**** EXERCISE INPUT ****
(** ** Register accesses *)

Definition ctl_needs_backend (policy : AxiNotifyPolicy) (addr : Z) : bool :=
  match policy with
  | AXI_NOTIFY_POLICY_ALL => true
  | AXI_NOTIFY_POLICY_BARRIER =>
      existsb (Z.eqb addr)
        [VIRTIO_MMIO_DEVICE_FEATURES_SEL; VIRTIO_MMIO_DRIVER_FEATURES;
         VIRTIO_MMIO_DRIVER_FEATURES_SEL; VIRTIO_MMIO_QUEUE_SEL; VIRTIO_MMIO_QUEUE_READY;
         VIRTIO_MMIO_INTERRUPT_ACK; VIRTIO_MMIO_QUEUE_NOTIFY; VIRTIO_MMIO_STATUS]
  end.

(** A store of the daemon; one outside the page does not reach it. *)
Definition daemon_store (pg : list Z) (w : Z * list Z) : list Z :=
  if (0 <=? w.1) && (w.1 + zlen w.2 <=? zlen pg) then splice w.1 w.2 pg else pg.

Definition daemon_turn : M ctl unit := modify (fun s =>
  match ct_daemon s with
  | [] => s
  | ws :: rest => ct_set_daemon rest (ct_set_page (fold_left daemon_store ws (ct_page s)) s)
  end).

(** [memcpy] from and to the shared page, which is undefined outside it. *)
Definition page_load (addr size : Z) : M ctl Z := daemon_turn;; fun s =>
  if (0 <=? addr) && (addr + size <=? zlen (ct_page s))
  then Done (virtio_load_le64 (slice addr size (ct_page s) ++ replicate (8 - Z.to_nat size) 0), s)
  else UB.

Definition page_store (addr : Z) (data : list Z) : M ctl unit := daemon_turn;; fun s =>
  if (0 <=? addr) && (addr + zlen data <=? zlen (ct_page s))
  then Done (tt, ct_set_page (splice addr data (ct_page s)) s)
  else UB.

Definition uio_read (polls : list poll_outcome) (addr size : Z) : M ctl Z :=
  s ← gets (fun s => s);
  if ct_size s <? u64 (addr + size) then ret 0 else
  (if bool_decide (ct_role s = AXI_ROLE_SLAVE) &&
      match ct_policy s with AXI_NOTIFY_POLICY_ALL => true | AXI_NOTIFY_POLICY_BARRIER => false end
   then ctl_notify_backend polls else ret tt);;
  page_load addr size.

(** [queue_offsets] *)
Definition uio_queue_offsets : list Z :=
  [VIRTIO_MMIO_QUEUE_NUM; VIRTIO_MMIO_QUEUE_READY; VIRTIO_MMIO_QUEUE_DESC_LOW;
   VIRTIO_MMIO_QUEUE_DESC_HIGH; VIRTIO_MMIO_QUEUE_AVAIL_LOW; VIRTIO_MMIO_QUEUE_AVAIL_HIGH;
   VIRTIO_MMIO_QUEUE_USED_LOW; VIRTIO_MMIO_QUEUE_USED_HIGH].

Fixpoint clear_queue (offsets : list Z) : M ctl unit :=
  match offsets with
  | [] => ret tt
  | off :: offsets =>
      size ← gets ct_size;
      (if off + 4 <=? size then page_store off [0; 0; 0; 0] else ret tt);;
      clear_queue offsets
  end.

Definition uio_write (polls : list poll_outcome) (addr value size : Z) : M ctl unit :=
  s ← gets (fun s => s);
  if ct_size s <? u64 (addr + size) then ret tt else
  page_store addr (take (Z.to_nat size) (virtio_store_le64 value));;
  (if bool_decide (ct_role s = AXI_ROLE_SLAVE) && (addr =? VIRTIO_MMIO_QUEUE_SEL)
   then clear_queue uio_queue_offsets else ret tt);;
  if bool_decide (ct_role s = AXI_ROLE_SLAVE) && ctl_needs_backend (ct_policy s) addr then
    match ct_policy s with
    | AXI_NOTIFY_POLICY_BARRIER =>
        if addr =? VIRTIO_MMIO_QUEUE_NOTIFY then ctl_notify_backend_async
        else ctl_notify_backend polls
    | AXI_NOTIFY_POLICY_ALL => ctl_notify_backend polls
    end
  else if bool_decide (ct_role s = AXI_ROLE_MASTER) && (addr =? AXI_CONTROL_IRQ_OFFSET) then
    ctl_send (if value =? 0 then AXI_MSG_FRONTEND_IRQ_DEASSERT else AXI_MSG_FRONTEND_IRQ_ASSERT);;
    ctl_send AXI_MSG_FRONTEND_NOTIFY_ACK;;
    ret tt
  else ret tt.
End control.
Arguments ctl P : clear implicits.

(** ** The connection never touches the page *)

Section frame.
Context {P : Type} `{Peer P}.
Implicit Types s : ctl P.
****
**** EXERCISE INPUT ****
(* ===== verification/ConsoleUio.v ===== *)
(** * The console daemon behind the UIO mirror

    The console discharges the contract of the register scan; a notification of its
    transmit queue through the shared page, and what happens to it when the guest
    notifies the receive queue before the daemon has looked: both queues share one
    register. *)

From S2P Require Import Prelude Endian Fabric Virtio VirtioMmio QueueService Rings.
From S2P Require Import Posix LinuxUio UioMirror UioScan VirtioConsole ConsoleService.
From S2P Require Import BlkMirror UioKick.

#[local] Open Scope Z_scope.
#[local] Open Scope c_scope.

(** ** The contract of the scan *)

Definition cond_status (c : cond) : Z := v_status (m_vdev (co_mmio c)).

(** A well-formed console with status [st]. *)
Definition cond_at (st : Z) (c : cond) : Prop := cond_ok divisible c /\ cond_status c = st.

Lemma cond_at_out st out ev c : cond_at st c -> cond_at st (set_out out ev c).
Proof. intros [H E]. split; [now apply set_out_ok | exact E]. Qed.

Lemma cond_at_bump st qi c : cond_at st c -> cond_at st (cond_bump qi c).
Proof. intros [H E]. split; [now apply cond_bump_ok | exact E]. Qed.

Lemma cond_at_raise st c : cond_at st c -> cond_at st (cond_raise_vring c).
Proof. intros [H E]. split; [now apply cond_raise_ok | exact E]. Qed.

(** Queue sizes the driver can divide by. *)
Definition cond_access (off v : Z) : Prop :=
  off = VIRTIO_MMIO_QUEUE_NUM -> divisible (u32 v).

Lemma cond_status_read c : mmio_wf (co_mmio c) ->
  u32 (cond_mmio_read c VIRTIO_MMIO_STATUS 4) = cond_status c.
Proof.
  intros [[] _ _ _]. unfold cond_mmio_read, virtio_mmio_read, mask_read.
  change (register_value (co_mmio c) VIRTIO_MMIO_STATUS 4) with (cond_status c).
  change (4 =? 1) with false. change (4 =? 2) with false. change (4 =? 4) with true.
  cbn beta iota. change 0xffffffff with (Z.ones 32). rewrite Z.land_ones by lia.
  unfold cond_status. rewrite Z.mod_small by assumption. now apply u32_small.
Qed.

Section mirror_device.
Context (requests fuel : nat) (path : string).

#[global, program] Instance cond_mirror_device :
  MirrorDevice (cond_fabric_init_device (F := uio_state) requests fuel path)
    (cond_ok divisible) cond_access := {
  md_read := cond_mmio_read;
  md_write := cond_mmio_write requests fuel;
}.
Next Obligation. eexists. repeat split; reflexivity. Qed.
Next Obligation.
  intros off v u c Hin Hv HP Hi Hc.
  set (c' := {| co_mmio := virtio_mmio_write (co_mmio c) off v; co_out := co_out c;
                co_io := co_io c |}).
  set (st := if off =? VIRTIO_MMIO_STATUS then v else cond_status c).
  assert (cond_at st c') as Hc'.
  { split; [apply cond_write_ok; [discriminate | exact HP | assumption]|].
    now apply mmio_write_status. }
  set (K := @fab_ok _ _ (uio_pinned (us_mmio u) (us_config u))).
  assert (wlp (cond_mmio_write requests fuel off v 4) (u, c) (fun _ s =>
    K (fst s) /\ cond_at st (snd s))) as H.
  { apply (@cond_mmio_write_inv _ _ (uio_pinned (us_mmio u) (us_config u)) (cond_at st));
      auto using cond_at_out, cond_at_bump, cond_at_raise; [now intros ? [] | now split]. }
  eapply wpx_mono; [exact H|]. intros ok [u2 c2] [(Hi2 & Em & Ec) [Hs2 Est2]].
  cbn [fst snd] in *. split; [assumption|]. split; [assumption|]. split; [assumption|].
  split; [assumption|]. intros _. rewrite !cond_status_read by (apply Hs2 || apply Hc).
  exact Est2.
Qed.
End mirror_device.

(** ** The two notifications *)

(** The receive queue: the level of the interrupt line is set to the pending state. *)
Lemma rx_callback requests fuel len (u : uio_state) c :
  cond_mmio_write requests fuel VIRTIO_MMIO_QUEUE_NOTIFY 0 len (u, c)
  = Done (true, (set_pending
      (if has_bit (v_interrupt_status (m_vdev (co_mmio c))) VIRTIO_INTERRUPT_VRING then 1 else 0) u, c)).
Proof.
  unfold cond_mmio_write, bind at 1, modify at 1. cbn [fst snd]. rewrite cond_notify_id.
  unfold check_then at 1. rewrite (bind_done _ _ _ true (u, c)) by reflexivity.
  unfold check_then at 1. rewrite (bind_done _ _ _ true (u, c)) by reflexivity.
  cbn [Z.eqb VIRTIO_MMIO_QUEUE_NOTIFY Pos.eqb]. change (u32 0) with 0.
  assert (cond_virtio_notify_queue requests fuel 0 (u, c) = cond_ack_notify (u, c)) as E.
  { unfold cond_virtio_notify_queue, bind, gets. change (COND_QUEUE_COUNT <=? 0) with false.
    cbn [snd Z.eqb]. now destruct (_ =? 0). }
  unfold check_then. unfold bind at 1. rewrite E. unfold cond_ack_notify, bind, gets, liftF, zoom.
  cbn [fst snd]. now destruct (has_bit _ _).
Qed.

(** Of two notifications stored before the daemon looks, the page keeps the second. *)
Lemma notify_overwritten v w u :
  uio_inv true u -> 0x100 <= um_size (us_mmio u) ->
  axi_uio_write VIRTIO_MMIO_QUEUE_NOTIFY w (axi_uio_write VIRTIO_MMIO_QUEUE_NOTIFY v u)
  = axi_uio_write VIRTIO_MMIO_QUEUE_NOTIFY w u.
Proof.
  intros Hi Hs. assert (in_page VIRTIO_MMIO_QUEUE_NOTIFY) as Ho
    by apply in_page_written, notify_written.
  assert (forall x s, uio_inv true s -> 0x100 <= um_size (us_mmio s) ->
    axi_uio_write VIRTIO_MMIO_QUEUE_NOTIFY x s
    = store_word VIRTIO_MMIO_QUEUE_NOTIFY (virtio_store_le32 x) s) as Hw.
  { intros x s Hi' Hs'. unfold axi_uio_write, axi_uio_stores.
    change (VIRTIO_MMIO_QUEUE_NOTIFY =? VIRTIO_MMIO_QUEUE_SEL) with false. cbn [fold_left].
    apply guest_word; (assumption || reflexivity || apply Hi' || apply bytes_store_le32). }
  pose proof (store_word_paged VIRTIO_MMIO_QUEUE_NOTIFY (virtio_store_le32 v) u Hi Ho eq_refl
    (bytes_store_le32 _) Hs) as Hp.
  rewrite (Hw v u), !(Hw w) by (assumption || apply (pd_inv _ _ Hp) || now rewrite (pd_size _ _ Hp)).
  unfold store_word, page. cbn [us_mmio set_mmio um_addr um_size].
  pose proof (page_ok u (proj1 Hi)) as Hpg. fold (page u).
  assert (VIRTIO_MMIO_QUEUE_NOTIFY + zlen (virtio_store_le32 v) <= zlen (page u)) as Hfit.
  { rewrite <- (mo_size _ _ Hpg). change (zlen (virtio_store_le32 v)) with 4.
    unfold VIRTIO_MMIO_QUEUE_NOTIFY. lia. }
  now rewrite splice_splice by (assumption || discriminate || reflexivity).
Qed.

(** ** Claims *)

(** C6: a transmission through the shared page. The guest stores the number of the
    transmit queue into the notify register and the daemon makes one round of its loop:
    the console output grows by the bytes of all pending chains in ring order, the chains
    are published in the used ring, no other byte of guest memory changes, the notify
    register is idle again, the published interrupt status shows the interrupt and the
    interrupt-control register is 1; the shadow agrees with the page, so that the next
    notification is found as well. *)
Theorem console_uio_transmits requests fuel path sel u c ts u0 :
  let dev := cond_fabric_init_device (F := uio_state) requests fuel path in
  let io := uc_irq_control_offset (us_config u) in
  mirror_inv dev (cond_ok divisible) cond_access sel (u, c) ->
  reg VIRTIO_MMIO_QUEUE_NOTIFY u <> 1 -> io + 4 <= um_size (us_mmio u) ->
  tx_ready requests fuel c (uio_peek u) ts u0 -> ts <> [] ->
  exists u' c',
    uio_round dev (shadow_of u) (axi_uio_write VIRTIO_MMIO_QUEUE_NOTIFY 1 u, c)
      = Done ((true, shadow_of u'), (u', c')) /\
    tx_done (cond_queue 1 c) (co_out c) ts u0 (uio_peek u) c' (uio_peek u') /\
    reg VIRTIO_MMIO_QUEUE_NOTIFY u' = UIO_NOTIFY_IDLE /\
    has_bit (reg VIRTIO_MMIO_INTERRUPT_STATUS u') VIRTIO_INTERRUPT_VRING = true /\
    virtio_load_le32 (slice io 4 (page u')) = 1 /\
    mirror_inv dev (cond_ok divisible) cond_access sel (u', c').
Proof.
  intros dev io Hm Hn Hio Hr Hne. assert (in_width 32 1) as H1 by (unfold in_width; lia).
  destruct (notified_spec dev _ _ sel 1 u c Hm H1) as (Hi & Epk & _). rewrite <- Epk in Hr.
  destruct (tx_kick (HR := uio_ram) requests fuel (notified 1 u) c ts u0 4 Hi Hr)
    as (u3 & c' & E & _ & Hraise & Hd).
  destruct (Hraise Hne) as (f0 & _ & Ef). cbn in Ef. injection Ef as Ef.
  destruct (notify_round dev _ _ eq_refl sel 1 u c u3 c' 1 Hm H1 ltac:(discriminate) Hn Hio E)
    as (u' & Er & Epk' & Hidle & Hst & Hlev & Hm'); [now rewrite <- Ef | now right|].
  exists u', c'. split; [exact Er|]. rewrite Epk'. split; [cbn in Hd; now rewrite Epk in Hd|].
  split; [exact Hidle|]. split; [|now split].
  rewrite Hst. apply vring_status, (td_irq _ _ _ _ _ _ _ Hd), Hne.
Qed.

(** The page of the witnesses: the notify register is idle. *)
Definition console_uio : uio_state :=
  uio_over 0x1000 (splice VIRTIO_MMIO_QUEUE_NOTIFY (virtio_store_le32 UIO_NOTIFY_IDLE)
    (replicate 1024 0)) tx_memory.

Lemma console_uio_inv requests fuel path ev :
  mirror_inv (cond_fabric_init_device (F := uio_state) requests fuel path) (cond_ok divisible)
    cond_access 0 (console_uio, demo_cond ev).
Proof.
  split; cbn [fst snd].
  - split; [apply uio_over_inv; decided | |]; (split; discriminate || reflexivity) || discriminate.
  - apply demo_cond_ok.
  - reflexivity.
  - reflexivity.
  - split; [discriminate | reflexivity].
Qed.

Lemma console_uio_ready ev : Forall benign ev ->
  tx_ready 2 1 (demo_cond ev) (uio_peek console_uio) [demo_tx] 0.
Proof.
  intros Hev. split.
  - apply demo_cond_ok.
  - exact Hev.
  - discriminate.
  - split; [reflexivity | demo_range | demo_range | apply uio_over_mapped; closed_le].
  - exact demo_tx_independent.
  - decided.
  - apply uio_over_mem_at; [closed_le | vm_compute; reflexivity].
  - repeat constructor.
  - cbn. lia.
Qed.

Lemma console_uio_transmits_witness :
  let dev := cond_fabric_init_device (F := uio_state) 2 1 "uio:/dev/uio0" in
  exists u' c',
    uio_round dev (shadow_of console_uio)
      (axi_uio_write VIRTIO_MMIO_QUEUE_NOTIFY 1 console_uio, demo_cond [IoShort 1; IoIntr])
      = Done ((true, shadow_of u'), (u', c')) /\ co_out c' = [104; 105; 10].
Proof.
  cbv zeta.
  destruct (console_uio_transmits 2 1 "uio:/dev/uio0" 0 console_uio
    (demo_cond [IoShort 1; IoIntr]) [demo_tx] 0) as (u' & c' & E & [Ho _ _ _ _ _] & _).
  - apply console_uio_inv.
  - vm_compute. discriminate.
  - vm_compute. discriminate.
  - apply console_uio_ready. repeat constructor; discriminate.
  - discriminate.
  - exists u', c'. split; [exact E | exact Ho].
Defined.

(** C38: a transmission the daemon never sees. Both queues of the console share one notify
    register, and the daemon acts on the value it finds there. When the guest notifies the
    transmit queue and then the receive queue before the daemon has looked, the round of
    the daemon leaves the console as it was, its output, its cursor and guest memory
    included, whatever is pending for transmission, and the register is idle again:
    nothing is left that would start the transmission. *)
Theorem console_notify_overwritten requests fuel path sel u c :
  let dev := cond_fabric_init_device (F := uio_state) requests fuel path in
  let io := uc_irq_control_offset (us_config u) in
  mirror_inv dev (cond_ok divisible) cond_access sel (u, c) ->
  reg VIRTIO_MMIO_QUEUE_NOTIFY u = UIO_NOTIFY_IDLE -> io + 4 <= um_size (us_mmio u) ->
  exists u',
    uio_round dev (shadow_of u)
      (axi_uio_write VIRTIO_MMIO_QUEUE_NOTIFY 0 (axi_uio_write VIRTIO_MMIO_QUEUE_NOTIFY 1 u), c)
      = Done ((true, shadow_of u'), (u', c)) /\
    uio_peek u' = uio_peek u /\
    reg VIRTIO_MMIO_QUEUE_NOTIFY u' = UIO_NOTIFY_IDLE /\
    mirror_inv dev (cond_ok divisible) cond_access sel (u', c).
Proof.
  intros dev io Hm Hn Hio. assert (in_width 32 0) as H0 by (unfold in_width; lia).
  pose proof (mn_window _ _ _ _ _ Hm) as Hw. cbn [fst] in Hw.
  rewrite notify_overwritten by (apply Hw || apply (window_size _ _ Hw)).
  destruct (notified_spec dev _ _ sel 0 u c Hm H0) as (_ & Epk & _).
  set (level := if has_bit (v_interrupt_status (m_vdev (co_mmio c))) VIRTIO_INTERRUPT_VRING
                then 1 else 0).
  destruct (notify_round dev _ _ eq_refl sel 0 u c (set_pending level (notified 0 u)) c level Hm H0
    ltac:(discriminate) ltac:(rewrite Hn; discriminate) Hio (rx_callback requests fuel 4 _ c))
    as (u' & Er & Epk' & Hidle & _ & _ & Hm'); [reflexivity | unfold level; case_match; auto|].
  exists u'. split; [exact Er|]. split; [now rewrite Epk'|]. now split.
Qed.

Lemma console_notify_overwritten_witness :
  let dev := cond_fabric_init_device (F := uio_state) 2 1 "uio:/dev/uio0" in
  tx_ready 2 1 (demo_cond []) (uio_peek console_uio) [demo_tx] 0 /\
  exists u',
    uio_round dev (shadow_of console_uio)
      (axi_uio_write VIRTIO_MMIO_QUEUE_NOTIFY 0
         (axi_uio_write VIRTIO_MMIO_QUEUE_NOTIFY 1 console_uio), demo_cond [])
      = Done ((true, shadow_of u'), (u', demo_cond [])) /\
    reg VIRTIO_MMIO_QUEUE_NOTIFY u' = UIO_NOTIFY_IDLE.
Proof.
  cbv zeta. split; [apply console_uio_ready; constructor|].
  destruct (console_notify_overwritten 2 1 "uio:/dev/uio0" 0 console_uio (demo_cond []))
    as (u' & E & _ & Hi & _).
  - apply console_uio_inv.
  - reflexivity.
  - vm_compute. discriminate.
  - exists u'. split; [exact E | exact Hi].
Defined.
****
**** EXERCISE INPUT ****
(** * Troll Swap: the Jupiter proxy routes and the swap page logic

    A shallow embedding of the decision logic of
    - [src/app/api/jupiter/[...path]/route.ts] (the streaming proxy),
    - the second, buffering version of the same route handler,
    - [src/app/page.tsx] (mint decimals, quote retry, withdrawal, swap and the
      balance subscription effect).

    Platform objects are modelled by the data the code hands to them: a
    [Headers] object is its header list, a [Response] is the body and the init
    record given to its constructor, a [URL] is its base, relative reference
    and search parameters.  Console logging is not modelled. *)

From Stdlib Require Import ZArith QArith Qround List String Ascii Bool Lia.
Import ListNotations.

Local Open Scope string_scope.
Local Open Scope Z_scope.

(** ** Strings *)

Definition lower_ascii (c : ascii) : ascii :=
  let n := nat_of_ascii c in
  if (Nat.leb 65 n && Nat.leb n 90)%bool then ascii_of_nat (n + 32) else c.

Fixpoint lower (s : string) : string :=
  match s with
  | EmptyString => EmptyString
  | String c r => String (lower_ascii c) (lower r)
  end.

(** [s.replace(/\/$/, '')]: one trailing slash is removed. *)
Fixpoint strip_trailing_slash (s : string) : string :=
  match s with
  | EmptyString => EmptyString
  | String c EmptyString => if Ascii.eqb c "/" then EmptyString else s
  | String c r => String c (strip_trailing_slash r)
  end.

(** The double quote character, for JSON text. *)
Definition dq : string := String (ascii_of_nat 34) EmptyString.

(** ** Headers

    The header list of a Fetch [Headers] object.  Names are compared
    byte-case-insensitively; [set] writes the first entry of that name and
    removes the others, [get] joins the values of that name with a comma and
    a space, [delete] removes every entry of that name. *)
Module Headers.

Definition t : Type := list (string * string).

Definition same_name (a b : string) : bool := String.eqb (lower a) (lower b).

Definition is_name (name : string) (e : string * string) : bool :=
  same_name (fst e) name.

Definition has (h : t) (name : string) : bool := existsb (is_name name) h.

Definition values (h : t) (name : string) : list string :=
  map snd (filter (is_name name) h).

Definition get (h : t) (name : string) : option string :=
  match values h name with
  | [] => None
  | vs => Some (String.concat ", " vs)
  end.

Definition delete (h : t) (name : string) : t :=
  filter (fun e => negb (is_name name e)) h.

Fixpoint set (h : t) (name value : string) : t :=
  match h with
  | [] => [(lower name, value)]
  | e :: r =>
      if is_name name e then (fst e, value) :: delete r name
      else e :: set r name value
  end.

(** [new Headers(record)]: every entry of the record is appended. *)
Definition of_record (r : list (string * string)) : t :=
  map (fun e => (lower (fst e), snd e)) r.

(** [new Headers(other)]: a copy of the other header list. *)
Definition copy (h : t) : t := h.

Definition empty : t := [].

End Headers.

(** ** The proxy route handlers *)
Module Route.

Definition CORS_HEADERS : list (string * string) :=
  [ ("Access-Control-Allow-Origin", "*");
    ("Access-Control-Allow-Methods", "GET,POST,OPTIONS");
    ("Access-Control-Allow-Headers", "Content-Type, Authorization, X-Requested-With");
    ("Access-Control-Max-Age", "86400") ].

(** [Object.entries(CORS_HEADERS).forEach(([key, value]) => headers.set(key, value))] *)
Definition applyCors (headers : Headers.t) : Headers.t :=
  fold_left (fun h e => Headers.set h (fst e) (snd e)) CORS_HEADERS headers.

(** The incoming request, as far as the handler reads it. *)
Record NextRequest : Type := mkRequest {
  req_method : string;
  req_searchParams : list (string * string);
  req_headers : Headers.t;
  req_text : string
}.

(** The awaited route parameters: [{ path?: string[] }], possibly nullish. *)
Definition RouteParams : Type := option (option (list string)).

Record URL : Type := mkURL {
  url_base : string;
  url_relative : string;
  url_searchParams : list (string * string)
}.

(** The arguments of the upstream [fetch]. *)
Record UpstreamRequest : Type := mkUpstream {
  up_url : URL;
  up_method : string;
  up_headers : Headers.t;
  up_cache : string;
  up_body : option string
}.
****
▶ [ASSIGNMENT]:
Using the entries above, return exactly the lines from the line with "register. *)" to the line with "Proof. intros [H E]. split; [now apply set_out_ok", counting both of those lines.

▶ [SOLUTION TO THIS EXERCISE]:
    register. *)

From S2P Require Import Prelude Endian Fabric Virtio VirtioMmio QueueService Rings.
From S2P Require Import Posix LinuxUio UioMirror UioScan VirtioConsole ConsoleService.
From S2P Require Import BlkMirror UioKick.

#[local] Open Scope Z_scope.
#[local] Open Scope c_scope.

(** ** The contract of the scan *)

Definition cond_status (c : cond) : Z := v_status (m_vdev (co_mmio c)).

(** A well-formed console with status [st]. *)
Definition cond_at (st : Z) (c : cond) : Prop := cond_ok divisible c /\ cond_status c = st.

Lemma cond_at_out st out ev c : cond_at st c -> cond_at st (set_out out ev c).
Proof. intros [H E]. split; [now apply set_out_ok | exact E]. Qed.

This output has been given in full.